I needed to make a telephone call.
In the middle of the night, a vision came to me while I was asleep at my sister’s home in Arizona. It was four a.m. This peculiar vision was an image of a beige cardboard box with paper files. Almost in a trance, I went to the closet. On top of the first box I opened was the business card with the name and telephone number of a private investigator I had contacted seven years earlier. What was the likelihood of finding his card, and on the very top of the box? An omen, a good omen, I desperately hoped.
Shortly after Aisha had been taken in 1987 I had contacted “PI Bob.” At that time, however, I could not begin to pay $100,000 for his services. Now, almost seven years later, things were different. I had bought a home, my lifelong dream, which was soon to be sold for money for my cause. Additionally, after my parents had visited Aisha and me in Saudi, they had wanted to help secure my daughter’s freedom. I had monetary resources now that I hadn’t had before.
After the dream, a comfort I had not felt for days seemed to come over me. Morning would not come soon enough. I needed to make a telephone call. PI Bob’s time difference was one hour earlier, and I didn’t want to leave a message. Later that morning, without thinking twice, I made the call. I reminded him that we had talked before, some seven years prior. He remembered my story. Who wouldn’t? I continued in a controlled breath, “I would like to talk with you about getting my daughter out. I am on my way to California. Do you think we could meet?”
Two days later, we met at a restaurant and got reacquainted. I informed him of my first aborted attempt in Turkey less than a month earlier. He said he actually had some experience with getting someone out of Turkey and asked when I wanted to proceed.
After agreeing to start immediately, we arranged initial payment options. He knew that I needed to sell my house, but he started his work immediately. He wanted to do reconnaissance in Turkey before the family left for Egypt. He got his “group of men” together, one of whom he had worked with in the past.
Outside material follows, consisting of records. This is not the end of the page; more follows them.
(** ** The discretized system and the trapezoidal rule *)

(** X9: one step of the recurrence of the discretized system is one step of
    the trapezoidal rule for [x' = A x + B u]:
    [x_k - x_(k-1) = step/2 A (x_k + x_(k-1)) + step u_k B]. *)
Theorem discretize_trapezoid (A : 'M[F]_N) (B : 'cV[F]_N) (C : 'rV[F]_N)
    (step : F) :
  inv_spec -> (1%:M - (step / 2%:R) *: A) \in unitmx ->
  exists Ab Bb Cb,
    discretize A B C step = Ok (Ab, Bb, Cb)
    /\ forall (x : 'cV[F]_N) (u_k : F),
         let x_k := (step_SSM Ab Bb Cb x u_k).1 in
         x_k - x = (step / 2%:R) *: (A *m (x_k + x)) + (step * u_k) *: B.
Proof.
move=> inv_ok unitM; rewrite /discretize (inv_ok _ unitM) times_scalarE.
set h := step / 2%:R; set M := 1%:M - h *: A.
do 3!eexists; split=> // x u_k /=.
set s := (step * u_k) *: B; set x_k := _ *m x + _.
have def_xk: x_k = invmx M *m ((1%:M + h *: A) *m x + s).
  rewrite /x_k mul_mx_scalar [in RHS]mulmxDr mulmxA -scalemxAl scalerA /s.
  by rewrite -!scalemxAr [u_k * _]mulrC.
have: M *m x_k = (1%:M + h *: A) *m x + s by rewrite def_xk mulKVmx.
rewrite mulmxBl mulmxDl !mul1mx -!scalemxAl => /eqP.
rewrite subr_eq => /eqP eq_xk; apply/eqP; rewrite subr_eq; apply/eqP.
rewrite {1}eq_xk mulmxDr scalerDr [RHS]addrC -!addrA; congr (_ + _).
by rewrite [RHS]addrC -addrA.
Qed.

(** ** The run of a continuous system *)

Section Run.

Variables (A : 'M[F]_N) (B : 'cV[F]_N) (C : 'rV[F]_N).

Lemma run_SSM_nonempty (u : seq F) :
  (0 < size u)%N ->
  run_SSM A B C u =
    (ssmb <- discretize A B C (1 / (size u)%:R) ;;
     Ok (scan_SSM ssmb.1.1 ssmb.1.2 ssmb.2 u 0).2).
Proof. by rewrite /run_SSM /py_inverse lt0n => /negPf ->. Qed.

(** X3: [run_SSM] divides by the length of its input: on the empty input it
    raises [ZeroDivisionError], on any other it returns as many outputs as
    it was given inputs, whatever the system. *)
Theorem run_SSM_length (u : seq F) :
  run_SSM A B C [::] = Raise ZeroDivisionError
  /\ ((0 < size u)%N ->
      exists2 y, run_SSM A B C u = Ok y & size y = size u).
Proof.
split=> // u_gt0; rewrite run_SSM_nonempty //=; eexists; first by [].
by rewrite size_scan_SSM.
Qed.


End Run.

(** ** The HiPPO matrix in the discretization *)

Lemma make_HiPPO_trig : is_trig_mx make_HiPPO.
Proof.
apply/is_trig_mxP => i j lt_ij; rewrite make_HiPPO_entry.
by rewrite leqNgt lt_ij /= (negPf (_ : i != j)) ?subrr ?oppr0 // neq_ltn lt_ij.
Qed.

Lemma sub1_scale_entry (H : 'M[F]_N) (h : F) (i j : 'I_N) :
  (1%:M - h *: H) i j = (i == j)%:R - h * H i j.
Proof. by rewrite !mxE. Qed.

(** X11: when the squares of the computed roots are not below their index,
    [sqrt(1 + 2i)^2 >= i], the matrix [I - h A] of the HiPPO matrix [A] is
    lower triangular, its entries above the diagonal being zero, and
    invertible for every [h >= 0]: the discretization of a HiPPO system
    meets no singular matrix, whatever the step. *)
Theorem make_HiPPO_unit (h : F) :
  (forall i : 'I_N, (i : nat)%:R <= sqrt (1 + 2%:R * i%:R) ^+ 2) ->
  0 <= h ->
  (forall i j : 'I_N, (i < j)%N -> (1%:M - h *: make_HiPPO) i j = 0)
  /\ (1%:M - h *: make_HiPPO) \in unitmx.
Proof.
move=> sqrt_ok h_ge0.
have trigM: is_trig_mx (1%:M - h *: make_HiPPO).
  apply/is_trig_mxP => i j lt_ij; rewrite sub1_scale_entry.
  have /is_trig_mxP/(_ i j lt_ij) -> := make_HiPPO_trig.
  by rewrite mulr0 subr0 (negPf (_ : i != j)) // neq_ltn lt_ij.
split; first exact/is_trig_mxP.
rewrite unitmxE unitfE det_trig //.
apply/prodf_neq0 => i _; rewrite sub1_scale_entry eqxx make_HiPPO_entry.
rewrite leqnn eqxx /hippo_M /hippo_P -expr2 mulrN opprK gt_eqF //.
by rewrite ltr_pwDl ?ltr01 // mulr_ge0 // subr_ge0 sqrt_ok.
Qed.

(** ** The direct mode of the causal convolution *)

(** X12: the direct mode is causal.  Cutting the input after [k >= 1]
    entries cuts the output after [k] entries, and changes nothing else:
    the first [k] outputs depend on the first [k] inputs only. *)
Theorem causal_convolution_prefix (u K : seq F) (k : nat) :
  (0 < k)%N ->
  causal_convolution (take k u) K true =
    (y <- causal_convolution u K true ;; Ok (take k y)).
Proof.
move=> k_gt0; case: (posnP (size u)) => [u0|u_gt0].
  by rewrite (size0nil u0).
case: (posnP (size K)) => [K0|K_gt0].
  by rewrite /causal_convolution !convolve_empty // K0 orbT.
have tu_gt0: (0 < size (take k u))%N by rewrite size_take_min leq_min k_gt0.
rewrite !causal_convolution_nofft // /bind; congr Ok.
apply: (@eq_from_nth _ 0) => [|n].
  by rewrite size_mkseq size_take_min size_take_min size_mkseq.
rewrite size_mkseq size_take_min leq_min => /andP[lt_nk lt_nu].
rewrite nth_mkseq ?size_take_min ?leq_min ?lt_nk // nth_take // nth_mkseq //.
apply: eq_bigr => m _; rewrite nth_take //.
by apply: leq_ltn_trans lt_nk; apply: leq_subr.
Qed.

(** X13: the direct mode reads no entry of the kernel past the length of the
    input: a longer kernel gives what its first [len(u)] entries give. *)
Theorem causal_convolution_kernel_tail (u K : seq F) :
  causal_convolution u K true = causal_convolution u (take (size u) K) true.
Proof.
case: (posnP (size u)) => [u0|u_gt0].
  by rewrite /causal_convolution !convolve_empty // u0.
case: (posnP (size K)) => [K0|K_gt0]; first by rewrite (size0nil K0).
have tK_gt0: (0 < size (take (size u) K))%N.
  by rewrite size_take_min leq_min u_gt0.
rewrite !causal_convolution_nofft //; congr Ok.
apply/eq_in_map => n; rewrite mem_iota add0n => /andP[_ lt_nu].
apply: eq_bigr => m _; rewrite nth_take //.
by apply: leq_ltn_trans lt_nu; rewrite -ltnS.
Qed.

(** X14: the kernel that is a one followed by zeros is the identity of the
    direct mode. *)
Theorem causal_convolution_delta (u : seq F) (k : nat) :
  (0 < size u)%N -> causal_convolution u (1 :: nseq k 0) true = Ok u.
Proof.
move=> u_gt0; rewrite causal_convolution_nofft //; congr Ok.
apply: (@eq_from_nth _ 0) => [|n]; rewrite size_mkseq // => lt_nu.
rewrite nth_mkseq // big_ord_recl /= subn0 mul1r big1 ?addr0 // => j _.
by rewrite /bump /= add1n /= nth_nseq if_same mul0r.
Qed.

(** ** The notebook's test *)

(** X4: the test of the notebook passes for no draw and no step: on an
    empty input its run of the recurrence divides by zero, on any other
    its call of the convolution raises. *)
Theorem test_cnn_is_rnn_fails (A : 'M[F]_N) (B : 'cV[F]_N) (C : 'rV[F]_N)
    (u : seq F) (step : F) :
  test_cnn_is_rnn A B C [::] step = Raise ZeroDivisionError
  /\ is_ok (test_cnn_is_rnn A B C u step) = false.
Proof.
split=> //; rewrite /test_cnn_is_rnn /run_SSM /py_inverse.
case: (size u == 0%N) => //; rewrite /discretize /bind.
by rewrite causal_convolution_fft size_K_conv eqxx; case: (rfft _).
Qed.

(** ** The layer *)

Lemma add_arrays_cat (V : zmodType) (x1 x2 y1 y2 : seq V) :
  size x1 = size y1 ->
  add_arrays (x1 ++ x2) (y1 ++ y2) = add_arrays x1 y1 ++ add_arrays x2 y2.
Proof. by move=> eq_xy; rewrite /add_arrays zip_cat // map_cat. Qed.

Lemma scan_cat (C X Y : Type) (f : C -> X -> C * Y) (c : C) (xs ys : seq X) :
  scan f c (xs ++ ys) =
    ((scan f (scan f c xs).1 ys).1,
     (scan f c xs).2 ++ (scan f (scan f c xs).1 ys).2).
Proof.
elim: xs c => [|x xs IHxs] c /=; first by case: (scan f c ys).
by case: (f c x) => c1 y; rewrite IHxs; case: (scan f c1 xs).
Qed.

(** X15: a layer that is not in decode mode never returns: its call of the
    convolution is in the default mode. *)
Theorem SSMLayer_call_cnn (p : SSMLayer_params F N) (l_max : nat)
    (mutable_cache : bool) (x_k_1 : 'cV[F]_N) (u : seq F) :
  is_ok (SSMLayer_call p l_max false mutable_cache x_k_1 u) = false.
Proof.
rewrite /SSMLayer_call /SSMLayer_setup /discretize /bind.
rewrite [negb false]/= causal_convolution_fft.
by case: ifP => // _; case: (rfft _).
Qed.

(** X16: decode mode with a mutable cache streams.  A call on [u] and then a
    call on [v] from the cache the first one left give the outputs and the
    cache of one call on [u ++ v]. *)
Theorem SSMLayer_call_stream (p : SSMLayer_params F N) (l_max : nat)
    (x_k_1 : 'cV[F]_N) (u v : seq F) :
  SSMLayer_call p l_max true true x_k_1 (u ++ v) =
    (r1 <- SSMLayer_call p l_max true true x_k_1 u ;;
     r2 <- SSMLayer_call p l_max true true r1.2 v ;;
     Ok (r1.1 ++ r2.1, r2.2)).
Proof.
rewrite /SSMLayer_call /SSMLayer_setup /discretize /bind [negb true]/=.
set Ab := _ *m _; set Bb := _ *m _.
have := size_scan_SSM Ab Bb (param_C p) u x_k_1.
rewrite /scan_SSM scan_cat.
case: (scan _ _ u) => x1 y1 /= size_y1.
case: (scan _ _ v) => x2 y2 /=.
by rewrite /ravel !map_cat add_arrays_cat // !size_map.
Qed.


End SSM.

(** ** The powers of a matrix *)

(** On square matrices of positive size, which form a ring, [matrix_power]
    is the power of the ring. *)
Lemma matrix_powerE (F : realFieldType) (n : nat) (M : 'M[F]_n.+1) (l : nat) :
  matrix_power M l = M ^+ l.
Proof. by elim: l => [|l IHl] /=; rewrite ?expr0 // exprS IHl. Qed.

(** What [matrix_power] computes is the power of the specification, for
    every size. *)
Lemma matrix_power_mx_power (F : realFieldType) (N : nat) (M : 'M[F]_N)
    (l : nat) :
  matrix_power M l = mx_power M l.
Proof.
case: N M => [|n] M; last exact: matrix_powerE.
by rewrite [LHS]flatmx0 [RHS]flatmx0.
Qed.

(** C4: the kernel has length [L], its entry [l] is the scalar
    [Cb Ab^l Bb] for every [l < L], with [Ab^l] the power of the matrix
    ring, and it is empty for [L = 0]. *)
Theorem K_conv_correct (F : realFieldType) (N : nat) (Ab : 'M[F]_N)
    (Bb : 'cV[F]_N) (Cb : 'rV[F]_N) (L : nat) :
  [/\ size (K_conv Ab Bb Cb L) = L,
      forall l, (l < L)%N ->
        nth 0 (K_conv Ab Bb Cb L) l = (Cb *m mx_power Ab l *m Bb) 0 0
    & K_conv Ab Bb Cb 0 = [::]].
Proof.
split=> // [|l lt_lL]; first exact: size_K_conv.
by rewrite nth_K_conv // matrix_power_mx_power.
Qed.

(** X19: the kernel of a system with one state has the entries
    [c a^l b], for [l < L]. *)
Lemma K_conv_scalar (F : realFieldType) (a b c : F) (L : nat) :
  K_conv (a%:M : 'M[F]_1) b%:M c%:M L = [seq c * a ^+ l * b | l <- iota 0 L].
Proof.
apply: eq_map => l; rewrite matrix_powerE -rmorphXn /= -!scalar_mxM.
by rewrite mxE eqxx mulr1n.
Qed.

(** ** Concrete instances *)

Lemma inv_spec_invmx (F : realFieldType) (N : nat) : inv_spec (@invmx F N).
Proof. by []. Qed.

Lemma A_mass_step_small : step_mass / 2%:R * mx_norm A_mass <= 1 / 2%:R.
Proof.
rewrite /mx_norm !big_ord_recl !big_ord0 !mxE.
vm_compute; reflexivity.
Qed.

Lemma step_mass_half_ge0 : 0 <= step_mass / 2%:R.
Proof. vm_compute; reflexivity. Qed.

Lemma A_mass_unit : (1%:M - (step_mass / 2%:R) *: A_mass) \in unitmx.
Proof. exact: (unitmx_near_identity step_mass_half_ge0 A_mass_step_small). Qed.

(** C2 at the mass on a spring, with the step of the notebook's example. *)
Lemma discretize_bilinear_mass :
  exists BL : 'M[rat]_2,
    [/\ BL *m (1%:M - (step_mass / 2%:R) *: A_mass) = 1%:M,
        (1%:M - (step_mass / 2%:R) *: A_mass) *m BL = 1%:M
      & discretize invmx A_mass B_mass C_mass step_mass =
          Ok (BL *m (1%:M + (step_mass / 2%:R) *: A_mass),
              step_mass *: (BL *m B_mass), C_mass)].
Proof.
exact: (discretize_bilinear B_mass C_mass (@inv_spec_invmx rat 2) A_mass_unit).
Defined.

(** C9 at the mass on a spring, for the tolerance 1. *)
Lemma discretize_step_to_zero_mass :
  exists2 delta : rat, 0 < delta &
    forall (B : 'cV[rat]_2) (C : 'rV[rat]_2) (step : rat),
      0 < step -> step < delta ->
      exists Ab Bb Cb,
        discretize invmx A_mass B C step = Ok (Ab, Bb, Cb)
        /\ mx_norm (Ab - 1%:M) < 1.
Proof.
exact: (discretize_step_to_zero A_mass (@inv_spec_invmx rat 2) ltr01).
Defined.

(** C3 fails on the code: [I - step/2 A] is singular here, and [discretize]
    returns a value all the same. *)
Lemma discretize_singular_returns :
  (1%:M - (1 / 2%:R) *: A_singular) \notin unitmx
  /\ is_ok (discretize invmx A_singular B_mass C_mass 1) = true.
Proof.
split=> //; rewrite /A_singular -(scalemx1 _ 2%:R) scalerA divfK ?pnatr_eq0 //.
by rewrite scale1r subrr unitmxE det0 unitr0.
Qed.

(** C4 at the mass on a spring: a kernel of length 3 and its last entry. *)
Lemma K_conv_mass :
  size (K_conv A_mass B_mass C_mass 3) = 3
  /\ nth 0 (K_conv A_mass B_mass C_mass 3) 2 =
       (C_mass *m A_mass ^+ 2 *m B_mass) 0 0.
Proof.
have [size_K nth_K _] := K_conv_correct A_mass B_mass C_mass 3.
by split; [exact: size_K | exact: nth_K].
Defined.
He didn’t travel to Turkey himself, and I flew to my parents’ home in Kansas to wait for the verdict.
In comparing stories, his men were doing reconnaissance in the same locale I’d been to in Turkey. PI Bob called me at my parents’ to tell me that he didn’t think my daughter and her family were in Turkey anymore. I knew they were going to be in Turkey for a couple of weeks, and then they were going to Egypt, but he asked if there was a way to find out for sure. I felt confident that I could get this information. I called Abdul in Jeddah.
Abdul was shocked when I called. I hadn’t talked with him for months, even at his parents’ home, and I hadn’t called him for years. “I hope your mother is doing well,” he said.
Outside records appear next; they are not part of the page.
Lemma try_moves_not_Diverge pos cands : forall amaf,
  empty_points pos cands -> try_moves pos amaf cands <> Diverge.
Proof.
  induction cands as [|[c r] cands IH]; intros amaf Hc; cbn [try_moves]; [discriminate|].
  apply Forall_cons in Hc as [[Hc0 Hx] Hc]. cbn [fst] in *.
  pose proof (move_not_Diverge pos c Hc0 (lookup_lt_Some _ _ _ Hx)).
  destruct (Position.move pos c) as [[p2|]| |]; [| |discriminate|contradiction];
    cbn [mbind result_bind]; [|by apply IH].
  destruct r; [by apply IH|].
  pose proof (getitem_not_Diverge amaf c).
  destruct (getitem amaf c) as [a| |]; [|discriminate|contradiction].
  cbn [mbind result_bind].
  destruct (a =? 0); [|discriminate].
  pose proof (setitem_not_Diverge amaf c (if Position.n pos mod 2 =? 0 then 1 else -1)).
  destruct (setitem amaf c _); [discriminate|discriminate|contradiction].
Qed.

Lemma try_moves_n pos cands : forall amaf p2 amaf',
  try_moves pos amaf cands = Ret (Some p2, amaf') ->
  Position.n p2 = Position.n pos + 1.
Proof.
  induction cands as [|[c r] cands IH]; intros amaf p2 amaf'; cbn [try_moves];
    [discriminate|].
  destruct (Position.move pos c) as [[q|]| |] eqn:E; [| |discriminate..];
    cbn [mbind result_bind]; [|by apply IH].
  destruct r; [by apply IH|].
  destruct (getitem amaf c) as [a| |]; [|discriminate..]. cbn [mbind result_bind].
  destruct (a =? 0).
  - destruct (setitem amaf c _); [|discriminate..]. cbn [mbind result_bind].
    intros [= <- _]. by eapply move_n.
  - cbn [mbind result_bind]. intros [= <- _]. by eapply move_n.
Qed.

Lemma try_moves_returns pos cands : forall amaf : list Z,
  playable (Board.board (Position.board pos)) ->
  length amaf = Z.to_nat Board.W2 ->
  empty_points pos cands ->
  exists o amaf',
    try_moves pos amaf cands = Ret (o, amaf') /\
    length amaf' = Z.to_nat Board.W2 /\
    forall p2, o = Some p2 -> playable (Board.board (Position.board p2)).
Proof.
  induction cands as [|[c r] cands IH]; intros amaf Hp Ha Hc; cbn [try_moves].
  { exists None, amaf. split; [reflexivity|]. split; [exact Ha|discriminate]. }
  apply Forall_cons in Hc as [[Hc0 Hx] Hc]. cbn [fst] in *.
  destruct (move_returns pos c Hp Hc0 Hx) as ([p2|] & -> & Hp2); cbn [mbind result_bind];
    [|by apply IH].
  destruct r; [by apply IH|].
  pose proof (lookup_lt_Some _ _ _ Hx) as Hlt.
  destruct Hp as (Hlen & _). rewrite Hlen in Hlt.
  destruct (lookup_lt_is_Some_2 amaf (Z.to_nat c)) as [a Hamaf]; [lia|].
  rewrite (getitem_nonneg amaf c a Hc0 Hamaf). cbn [mbind result_bind].
  destruct (a =? 0).
  - unfold setitem. rewrite index_of_nonneg by lia. cbn [mbind result_bind].
    eexists _, _. split; [reflexivity|]. split; [by rewrite length_insert|].
    intros ? [= <-]. by apply Hp2.
  - cbn [mbind result_bind]. eexists _, _. split; [reflexivity|]. split; [exact Ha|].
    intros ? [= <-]. by apply Hp2.
Qed.
(** A cgroup v2 host on which an earlier run has left its directories. *)
Definition host_stale : world :=
  {| w_fs := list_to_map
               [("/sys/fs/cgroup", Dir);
                ("/sys/fs/cgroup/cgroup.controllers", File ("cpu memory pids" +:+ nl));
                ("/sys/fs/cgroup/swapout", Dir);
                ("/sys/fs/cgroup/swapout/42", Dir);
                ("/sys/fs/cgroup/swapout/42/memory.high", File ("1073741824" +:+ nl));
                ("/proc/42", Dir);
                ("/proc/42/status", File (status_text "20000" "0"))];
     w_log := [] |}.

(** [host_stale], with a limit file from which [read_file] gets no bytes. *)
Definition host_blank : world :=
  {| w_fs := <["/sys/fs/cgroup/swapout/42/memory.high" := File ""]> (w_fs host_stale);
     w_log := [] |}.

(** A cgroup v1 host with a process 42 of 1000 kB resident: the memory
    controller is mounted, and a new group has no limit file to be read. *)
Definition host_v1 : world :=
  {| w_fs := list_to_map
               [("/sys/fs/cgroup", Dir);
                ("/sys/fs/cgroup/memory", Dir);
                ("/proc/42", Dir);
                ("/proc/42/status", File (status_text "1000" "0"))];
     w_log := [] |}.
I gasped at his awareness of my mother’s made-up illness. How did he know? “Thanks for asking,” I said cordially. “She is doing better after surgery.” I got to the point. “I am calling to see if I might be able to talk to our daughter.”
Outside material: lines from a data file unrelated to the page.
Lemma busy_reachable : Mutex.reachable Mutex.busy.
Proof.
  assert (R0 : Mutex.reachable (Mutex.of_list false [])).
  { apply Mutex.reach_init; [reflexivity | intros [|g]; reflexivity]. }
  assert (R1 : Mutex.reachable (Mutex.of_list false [Mutex.AtLock])).
  { apply (Mutex.reach_step _ _ R0). apply (of_list_step _ _ _ _ 0%nat).
    - apply Mutex.step_call.
    - intros [|[|h]] Hh; [congruence | reflexivity | reflexivity]. }
  assert (R2 : Mutex.reachable (Mutex.of_list true [Mutex.Dialing])).
  { apply (Mutex.reach_step _ _ R1). apply (of_list_step _ _ _ _ 0%nat).
    - apply Mutex.step_lock.
    - intros [|[|h]] Hh; [congruence | reflexivity | reflexivity]. }
  assert (R3 : Mutex.reachable (Mutex.of_list true [Mutex.Dialing; Mutex.AtLock])).
  { apply (Mutex.reach_step _ _ R2). apply (of_list_step _ _ _ _ 1%nat).
    - apply Mutex.step_call.
    - intros [|[|[|h]]] Hh; [reflexivity | congruence | reflexivity | reflexivity]. }
  assert (R4 : Mutex.reachable (Mutex.of_list true [Mutex.Writing; Mutex.AtLock])).
  { apply (Mutex.reach_step _ _ R3). apply (of_list_step _ _ _ _ 0%nat).
    - apply Mutex.step_dial_ok.
    - intros [|[|[|h]]] Hh; [congruence | reflexivity | reflexivity | reflexivity]. }
  apply (Mutex.reach_step _ _ R4). apply (of_list_step _ _ _ _ 0%nat).
  - apply Mutex.step_write_ok.
  - intros [|[|[|h]]] Hh; [congruence | reflexivity | reflexivity | reflexivity].
Defined.

Lemma exchanges_serialized_witness :
  Mutex.reachable Mutex.busy /\ Mutex.locked Mutex.busy = true.
Proof.
  split.
  - exact busy_reachable.
  - exact (proj2 (exchanges_serialized Mutex.busy busy_reachable) 0%nat eq_refl).
Defined.

(** ** More on the DIP switches *)

Lemma land_pow2 (d k : Z) :
  0 <= k -> Z.land d (2 ^ k) = if Z.testbit d k then 2 ^ k else 0.
Proof.
  intros Hk. apply Z.bits_inj'. intros m Hm.
  rewrite Z.land_spec, Z.pow2_bits_eqb by exact Hk.
  destruct (Z.eqb_spec k m) as [->|Hne].
  - destruct (Z.testbit d m).
    + rewrite Z.pow2_bits_true by exact Hm. reflexivity.
    + rewrite Z.bits_0. reflexivity.
  - rewrite andb_false_r. destruct (Z.testbit d k).
    + rewrite Z.pow2_bits_false by congruence. reflexivity.
    + rewrite Z.bits_0. reflexivity.
Qed.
He replied empathetically, “Honey, she is not here. My dad came back to Saudi because my uncle died. My mom, sister, and Aisha flew directly to Egypt.”
I gave my condolences regarding his uncle and thanked him for the information. As I said goodbye, he reprimanded me for taking mail out of the country, which I had done as a favor for some maids. Instead of just hanging up, I replied, “I do not have any problem taking their mail.” How had he found out this had even happened? This was typical of the kind of conversations we had.
As we said goodbye, he said he loved me. My ex-husband’s bipolar personality was showing through. Though I had not heard of a diagnosis for his illness, I had once seen lithium, which was often used for this condition, among his belongings.
Clearly, he had been surprised to hear from me, but he was already aware I was out of the country. How would he know my mother was sick? I’d had no contact with him or his family.
Later, when I returned to Saudi, I found out from my roommate that Abdul had called to talk with me while I was gone. This was not the norm for us. She was purposely uninformed as to what went on in the secretive part of my life. The excuse I had used when leaving was that my mother was sick and I had to go home to visit. Abdul had called to gather information, as word had probably filtered back to the family that there was a woman who was looking for them in Turkey.
My intuition has helped me throughout my life, and it was likely that my cover had, in fact, been blown and that my instincts were right on the day I had aborted the first mission.